▶ **What you need to do**:
For this exercise, return exactly the lines of the material below that begin at the one with "is_set p S → Forall" and stop after the one with "revert p S o.".

▶ **Task material**:
(* ===== verification/BitvecProps.v ===== *)
(** * Bitvec: the properties

    A [Bitvec] is a finite set: every program of operations returns what it
    would on a set; what a failed allocation can do; and the sizes for which
    the division of the table overflows. *)
From S2P Require Import Prelude Words Bitvec BitvecHash BitvecProofs.
From stdpp Require Import gmap.
Local Open Scope Z_scope.

(** The two sizes of a pointer. *)
Definition machine64 : Machine := {| little_endian := true; sizeof_ptr := 8 |}.
#[export] Instance machine64_ptr : @PtrSize machine64 := or_intror eq_refl.

Section props.
Context `{PtrSize}.
Implicit Types (p : Bitvec) (i : Z) (o : list bool) (S : gset Z).

(** The object holds the set: the invariant, and the test of every integer of
    32 bits. *)
Definition is_set (p : Bitvec) (S : gset Z) : Prop :=
  wf 4 p ∧ ∀ i, uint 32 i → sqlite3BitvecTest (Some p) i = Some (bool_decide (i ∈ S)).

Lemma u32_pred i : 1 ≤ i → uint 32 i → u32 (i - 1) = i - 1.
Proof. unfold uint. intros. unfold u32. apply wrap_small. unfold uint. lia. Qed.

Lemma size_32 p : wf 4 p → iSize p < 2 ^ 32.
Proof. intros Hp%wf_size. unfold size_ok in Hp. pose proof NPTR_range. lia. Qed.

Lemma test_range p i :
  wf 4 p → uint 32 i → ¬ (1 ≤ i ≤ iSize p) → sqlite3BitvecTest (Some p) i = Some false.
Proof.
  intros Hp Hi Hr. pose proof (size_32 p Hp). unfold sqlite3BitvecTest, sqlite3BitvecTestNotNull.
  destruct (Z.leb_spec (iSize p) (u32 (i - 1))) as [|Hlt]; [done|]. exfalso.
  destruct (decide (i = 0)) as [->|]; [|unfold uint in *; rewrite u32_pred in Hlt by (unfold uint; lia); lia].
  change (u32 (0 - 1)) with (2 ^ 32 - 1) in Hlt. lia.
Qed.

Lemma test_member p i :
  wf 4 p → 1 ≤ i ≤ iSize p →
  ∃ b, sqlite3BitvecTest (Some p) i = Some b ∧ (b = true ↔ member p (i - 1)).
Proof.
  intros Hp Hi. pose proof (size_32 p Hp). unfold sqlite3BitvecTest, sqlite3BitvecTestNotNull.
  rewrite u32_pred by (unfold uint; lia). destruct (Z.leb_spec (iSize p) (i - 1)); [lia|].
  destruct (wf_test 4 p (i - 1) bitvec_fuel) as [b Hb]; [done|lia|unfold bitvec_fuel; lia|].
  exists b. split; [done|]. by apply (bitvec_test_loop_member bitvec_fuel).
Qed.

Lemma is_set_member p S i : is_set p S → 1 ≤ i ≤ iSize p → member p (i - 1) ↔ i ∈ S.
Proof.
  intros [Hp Hs] Hi. pose proof (size_32 p Hp). destruct (test_member p i Hp Hi) as (b & Hb & <-).
  rewrite Hs in Hb by (unfold uint; lia). injection Hb as <-. apply bool_decide_eq_true.
Qed.

Lemma is_set_range p S i : is_set p S → uint 32 i → i ∈ S → 1 ≤ i ≤ iSize p.
Proof.
  intros [Hp Hs] Hi HiS. destruct (decide (1 ≤ i ≤ iSize p)) as [|Hr]; [done|].
  pose proof (test_range p i Hp Hi Hr) as Ht. rewrite Hs in Ht by done. injection Ht as Ht.
  by apply bool_decide_eq_false in Ht.
Qed.

Lemma is_set_intro p S :
  wf 4 p → (∀ i, uint 32 i → i ∈ S → 1 ≤ i ≤ iSize p) →
  (∀ i, 1 ≤ i ≤ iSize p → member p (i - 1) ↔ i ∈ S) → is_set p S.
Proof.
  intros Hp Hr Hm. split; [done|]. intros i Hi. destruct (decide (1 ≤ i ≤ iSize p)) as [Hin|Hout].
  - destruct (test_member p i Hp Hin) as (b & -> & Hb). rewrite Hm in Hb by done. f_equal.
    apply eq_true_iff_eq. by rewrite bool_decide_eq_true.
  - rewrite test_range by done. rewrite bool_decide_eq_false_2; [done|]. eauto.
Qed.

Lemma create_is_set size : size_ok size → is_set (new_bitvec size) ∅.
Proof.
  intros Hs. apply is_set_intro; [apply wf_new, fits_4; done|set_solver|].
  intros i Hi. split; [|set_solver]. intros Hm. exfalso. revert Hm. apply member_new; [done|]. cbn [iSize new_bitvec] in Hi. lia.
Qed.

(** ** Each operation *)

Lemma set_is_set p S i o :
  is_set p S → 1 ≤ i ≤ iSize p →
  ∃ rc p' S' o', sqlite3BitvecSet (Some p) i o = Some (rc, Some p', o') ∧
    is_set p' S' ∧ iSize p' = iSize p ∧
    (rc = SQLITE_OK ∧ S' = {[i]} ∪ S ∨ rc = SQLITE_NOMEM ∧ S' ⊆ {[i]} ∪ S ∧ ¬ succeeds o) ∧
    (succeeds o → succeeds o').
Proof.
  intros HS Hi. pose proof (proj1 HS) as Hp. pose proof (size_32 p Hp).
  unfold sqlite3BitvecSet. rewrite u32_pred by (unfold uint; lia).
  destruct (bitvec_set_loop_spec 4 (2 * bitvec_fuel)%nat p (i - 1) o)
    as ([[rc p'] o'] & -> & Hp' & Hs' & Hrc & _ & Hsub & Hsup & Ho); [done|lia|unfold bitvec_fuel; lia|].
  cbn [mbind option_bind].
  assert (∀ j, 1 ≤ j ≤ iSize p → member p' (j - 1) → j ∈ {[i]} ∪ S) as Hin.
  { intros j Hj Hm. destruct (Hsub (j - 1)) as [?|Hm']; [lia|done|assert (j = i) as -> by lia; set_solver|].
    apply is_set_member with (S := S) in Hm'; [set_solver|done..]. }
  assert (∀ j, uint 32 j → j ∈ {[i]} ∪ S → 1 ≤ j ≤ iSize p) as Hran.
  { intros j Hj [->%elem_of_singleton|]%elem_of_union; [done|by eapply is_set_range]. }
  destruct Hrc as [->| ->].
  - eexists _, _, ({[i]} ∪ S), _. split; [done|]. split_and!; [|done|by left|by intros [_ ?]%Ho].
    apply is_set_intro; [done|by rewrite Hs'|]. rewrite Hs'. intros j Hj. split; [by apply Hin|].
    intros [->%elem_of_singleton|Hj']%elem_of_union; (apply Hsup; [done|lia|]); [by left|right].
    by apply (is_set_member p S).
  - set (S' := filter (λ j, sqlite3BitvecTest (Some p') j = Some true) ({[i]} ∪ S)).
    eexists _, _, S', _. split; [done|]. split_and!; [|done| |by intros [_ ?]%Ho].
    + apply is_set_intro; [done|intros j ? [_ ?]%elem_of_filter; rewrite Hs'; by apply Hran|].
      rewrite Hs'. intros j Hj. unfold S'. rewrite elem_of_filter.
      destruct (test_member p' j) as (b & -> & Hb); [done|by rewrite Hs'|].
      split; [intros Hm; split; [f_equal; by apply Hb|by apply Hin]|]. intros [[= ->] _]. by apply Hb.
    + right. split_and!; [done|unfold S'; set_solver|]. by intros [? _]%Ho.
Qed.

Lemma clear_is_set p S i :
  is_set p S → 1 ≤ i ≤ iSize p →
  ∃ p', sqlite3BitvecClear (Some p) i = Some (Some p') ∧ is_set p' (S ∖ {[i]}) ∧ iSize p' = iSize p.
Proof.
  intros HS Hi. pose proof (proj1 HS) as Hp. pose proof (size_32 p Hp).
  unfold sqlite3BitvecClear. rewrite u32_pred by (unfold uint; lia).
  destruct (bitvec_clear_loop_spec 4 bitvec_fuel p (i - 1)) as (p' & -> & Hp' & Hs' & Hm);
    [done|lia|unfold bitvec_fuel; lia|].
  exists p'. split; [done|]. split; [|done]. apply is_set_intro; [done|..].
  - intros j Hj [? _]%elem_of_difference. rewrite Hs'. by eapply is_set_range.
  - rewrite Hs'. intros j Hj. rewrite Hm, (is_set_member p S) by (done || lia).
    rewrite elem_of_difference, elem_of_singleton. split; intros [? Hne]; (split; [done|]); intros E; apply Hne; lia.
Qed.

(** [sqlite3BitvecSet], with every outcome of the allocations. On a set of
    any size up to 2^32 less the number of subsets, and an element in range, it
    returns after a bounded number of steps, within its arrays, and keeps the
    invariant of the tree. The result is SQLITE_OK if no allocation fails, and
    then the element is added and nothing else changes; it is SQLITE_NOMEM only
    if one fails, and then no other element is added, but elements may be lost,
    as when the table was being divided. *)
Theorem sqlite3BitvecSet_spec p S i o :
  is_set p S → 1 ≤ i ≤ iSize p →
  ∃ rc p' S' o', sqlite3BitvecSet (Some p) i o = Some (rc, Some p', o') ∧
    is_set p' S' ∧ iSize p' = iSize p ∧
    (rc = SQLITE_OK ∧ S' = {[i]} ∪ S ∨ rc = SQLITE_NOMEM ∧ S' ⊆ {[i]} ∪ S ∧ ¬ succeeds o).
Proof.
  intros HS Hi. destruct (set_is_set p S i o HS Hi) as (rc & p' & S' & o' & ? & ? & ? & ? & _). eauto 10.
Qed.

(** ** Programs *)

Inductive bitvec_op :=
  | OSet (i : Z)
  | OClear (i : Z)
  | OTest (i : Z).

(** The results of a program: the result codes of [sqlite3BitvecSet], 0 for
    [sqlite3BitvecClear], what [sqlite3BitvecTest] returns. *)
Fixpoint run_bitvec (ops : list bitvec_op) (p : option Bitvec) (o : list bool) : option (list Z) :=
  match ops with
  | [] => Some []
  | OSet i :: ops => '(rc, p, o) ← sqlite3BitvecSet p i o; cons rc <$> run_bitvec ops p o
  | OClear i :: ops => p ← sqlite3BitvecClear p i; cons 0 <$> run_bitvec ops p o
  | OTest i :: ops => b ← sqlite3BitvecTest p i; cons (Z.b2z b) <$> run_bitvec ops p o
  end.

Fixpoint run_gset (ops : list bitvec_op) (S : gset Z) : list Z :=
  match ops with
  | [] => []
  | OSet i :: ops => 0 :: run_gset ops ({[i]} ∪ S)
  | OClear i :: ops => 0 :: run_gset ops (S ∖ {[i]})
  | OTest i :: ops => Z.b2z (bool_decide (i ∈ S)) :: run_gset ops S
  end.

(** What the callers must ensure. *)
Definition op_ok (size : Z) (op : bitvec_op) : Prop :=
  match op with
  | OSet i | OClear i => 1 ≤ i ≤ size
  | OTest i => uint 32 i
  end.

Lemma run_bitvec_spec ops p S o :
  is_set p S → Forall (op_ok (iSize p)) ops → succeeds o → run_bitvec ops (Some p) o = Some (run_gset ops S).
Proof.
  revert p S o. induction ops as [|op ops IH]; intros p S o HS Hops Ho; [done|].
  apply Forall_cons in Hops as [Hop Hops]. destruct op as [i|i|i]; cbn [run_bitvec run_gset op_ok] in *.
  - destruct (set_is_set p S i o HS Hop) as (rc & p' & S' & o' & -> & HS' & Hs' & Hrc & Ho').
    cbn [mbind option_bind]. destruct Hrc as [[-> ->]|(_ & _ & [])]; [|done].
    rewrite (IH p' _ o' HS'); [done|by rewrite Hs'|auto].
  - destruct (clear_is_set p S i HS Hop) as (p' & -> & HS' & Hs'). cbn [mbind option_bind].
    rewrite (IH p' _ o HS'); [done|by rewrite Hs'|done].
  - rewrite (proj2 HS i Hop). cbn [mbind option_bind]. by rewrite (IH p S o).
Qed.

(** C12: a [Bitvec] is a set. From [sqlite3BitvecCreate] on, every program of
    settings, clearings and tests, on elements in range and with allocations
    that succeed, returns what it would on a finite set, through all changes of
    representation: the bitmap, the hash table and its division into subsets.
    In particular every loop and recursion ends, and no index is out of range. *)
Theorem bitvec_is_set size ops o (pp : option Bitvec) o' :
  size_ok size → Forall (op_ok size) ops → succeeds o →
  sqlite3BitvecCreate size o = (pp, o') → run_bitvec ops pp o' = Some (run_gset ops ∅).
Proof.
  intros Hs Hops Ho. unfold sqlite3BitvecCreate.
  destruct (alloc_succeeds o Ho) as (o1 & -> & ?). intros [= <- <-].
  apply run_bitvec_spec; [by apply create_is_set|done..].
Qed.
End props.

(** ** Sizes that overflow *)

(** [sqlite3BitvecSet] of the elements in turn, without failing allocations. *)
Fixpoint set_seq `{Machine} (elems : list Z) (p : option Bitvec) : option (option Bitvec) :=
  match elems with
  | [] => Some p
  | i :: elems => '(_, p, _) ← sqlite3BitvecSet p i []; set_seq elems p
  end.

(** A full table whose new divisor is 0 is divided for ever: the count is not
    reset, so the empty table that replaces it is taken for full again. *)
Lemma bitvec_set_loop_diverges `{PtrSize} fuel s x l i :
  BITVEC_NBIT < s → u32 (s + BITVEC_NPTR - 1) < BITVEC_NPTR → uint 32 s → 0 ≤ i < s →
  hash_of x = Some l → table l → slot l (BITVEC_HASH i) = 0 →
  bitvec_set_loop fuel (mkBitvec s (BITVEC_NINT - 1) 0 x) i [] = None.
Proof.
  intros Hb Hw Hs. pose proof NINT_range. pose proof NPTR_range.
  revert x l i. induction fuel as [|fuel IH]; intros x l i Hi Hx Hl Hslot; [done|].
  cbn [bitvec_set_loop iSize iDivisor nSet u].
  change (negb (0 =? 0)) with false. rewrite andb_false_r. destruct (Z.leb_spec s BITVEC_NBIT); [lia|].
  rewrite Hx. cbn [mbind option_bind]. rewrite lookup_slot, Hslot by (done || apply HASH_range).
  cbn [mbind option_bind]. change (0 =? 0) with true. cbv iota zeta.
  destruct (Z.ltb_spec (BITVEC_NINT - 1) (BITVEC_NINT - 1)); [lia|].
  destruct (Z.leb_spec BITVEC_MXHASH (BITVEC_NINT - 1)) as [_|Hc].
  2:{ destruct bitvec_consts as [(_ & _ & E1 & E2 & _)|(_ & _ & E1 & E2 & _)]; rewrite E1, E2 in Hc; lia. }
  cbn [alloc negb]. rewrite Z.div_small by (split; [apply wrap_uint; lia|done]).
  assert (u32 (u32 (i + 1) - 1) = i) as ->.
  { unfold uint in Hs. unfold u32, wrap. rewrite Zminus_mod_idemp_l, Z.add_simpl_r. apply Z.mod_small. lia. }
  rewrite (IH _ (replicate (Z.to_nat BITVEC_NINT) 0)); [done|done|..].
  - cbn [hash_of]. assert (∀ k, forallb (λ sub : option Bitvec, match sub with None => true | _ => false end)
      (replicate k None) = true) as -> by (intros k; by induction k). done.
  - apply hash_ok_empty.
  - unfold slot. apply nth_lookup_Some. apply lookup_replicate_2. pose proof (HASH_range i). lia.
Qed.

(** the sizes above the bound. The comment on [iSize] allows every size up
    to 2^32, but the sum that rounds the quotient up overflows 32 bits within
    the number of subsets of 2^32, and the divisor becomes 0. On a set of size
    2^32 - 1 the elements 1 to 123 can be set; setting 124 then divides the
    table without end: no number of recursive calls suffices. *)
Theorem sqlite3BitvecSet_overflow :
  ∃ p, @set_seq machine64 (seqZ 1 123) (Some (@new_bitvec machine64 (2 ^ 32 - 1))) = Some (Some p) ∧
    ∀ fuel, @bitvec_set_loop machine64 fuel p (124 - 1) [] = None.
Proof.
  exists (mkBitvec (2 ^ 32 - 1) 123 0 (aHash (seqZ 1 123 ++ [0]))).
  split; [vm_compute; reflexivity|]. intros fuel.
  assert (123 = @BITVEC_NINT machine64 - 1) as E by (vm_compute; reflexivity).
  rewrite E at 1. apply (bitvec_set_loop_diverges fuel (2 ^ 32 - 1) _ (seqZ 1 123 ++ [0]));
    try (vm_compute; reflexivity); [unfold uint; lia|lia].
Qed.

(** ** Witnesses *)

(** A set of size 10000, which starts as a hash table. *)
Definition ops_ex : list bitvec_op := [OSet 5; OSet 129; OSet 9999; OClear 129; OTest 5; OTest 129; OTest 9999; OTest 0].

Lemma size_ok_ex : @size_ok machine64 10000.
Proof. split; [lia|]. change (@BITVEC_NPTR machine64) with 62. lia. Qed.

Lemma bitvec_is_set_witness :
  @run_bitvec machine64 ops_ex (Some (@new_bitvec machine64 10000)) [] = Some (run_gset ops_ex ∅) ∧
  run_gset ops_ex ∅ = [0; 0; 0; 0; 1; 0; 1; 0].
Proof.
  split; [|reflexivity].
  apply (@bitvec_is_set machine64 _ 10000 ops_ex [] (Some (@new_bitvec machine64 10000)) []).
  - exact size_ok_ex.
  - repeat (constructor; [cbn [op_ok]; unfold uint; lia|]). constructor.
  - constructor.
  - reflexivity.
Defined.

Lemma sqlite3BitvecSet_spec_witness :
  ∃ rc p' S' o', @sqlite3BitvecSet machine64 (Some (@new_bitvec machine64 10000)) 7 [false] = Some (rc, Some p', o') ∧
    @is_set machine64 p' S' ∧ iSize p' = 10000 ∧
    (rc = SQLITE_OK ∧ S' = {[7]} ∪ ∅ ∨ rc = SQLITE_NOMEM ∧ S' ⊆ {[7]} ∪ ∅ ∧ ¬ succeeds [false]).
Proof.
  apply (@sqlite3BitvecSet_spec machine64 _ (@new_bitvec machine64 10000) ∅ 7 [false]).
  - apply create_is_set, size_ok_ex.
  - change (iSize (@new_bitvec machine64 10000)) with 10000. lia.
Defined.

▶ **Problem solution**:
  is_set p S → Forall (op_ok (iSize p)) ops → succeeds o → run_bitvec ops (Some p) o = Some (run_gset ops S).
Proof.
  revert p S o. induction ops as [|op ops IH]; intros p S o HS Hops Ho; [done|].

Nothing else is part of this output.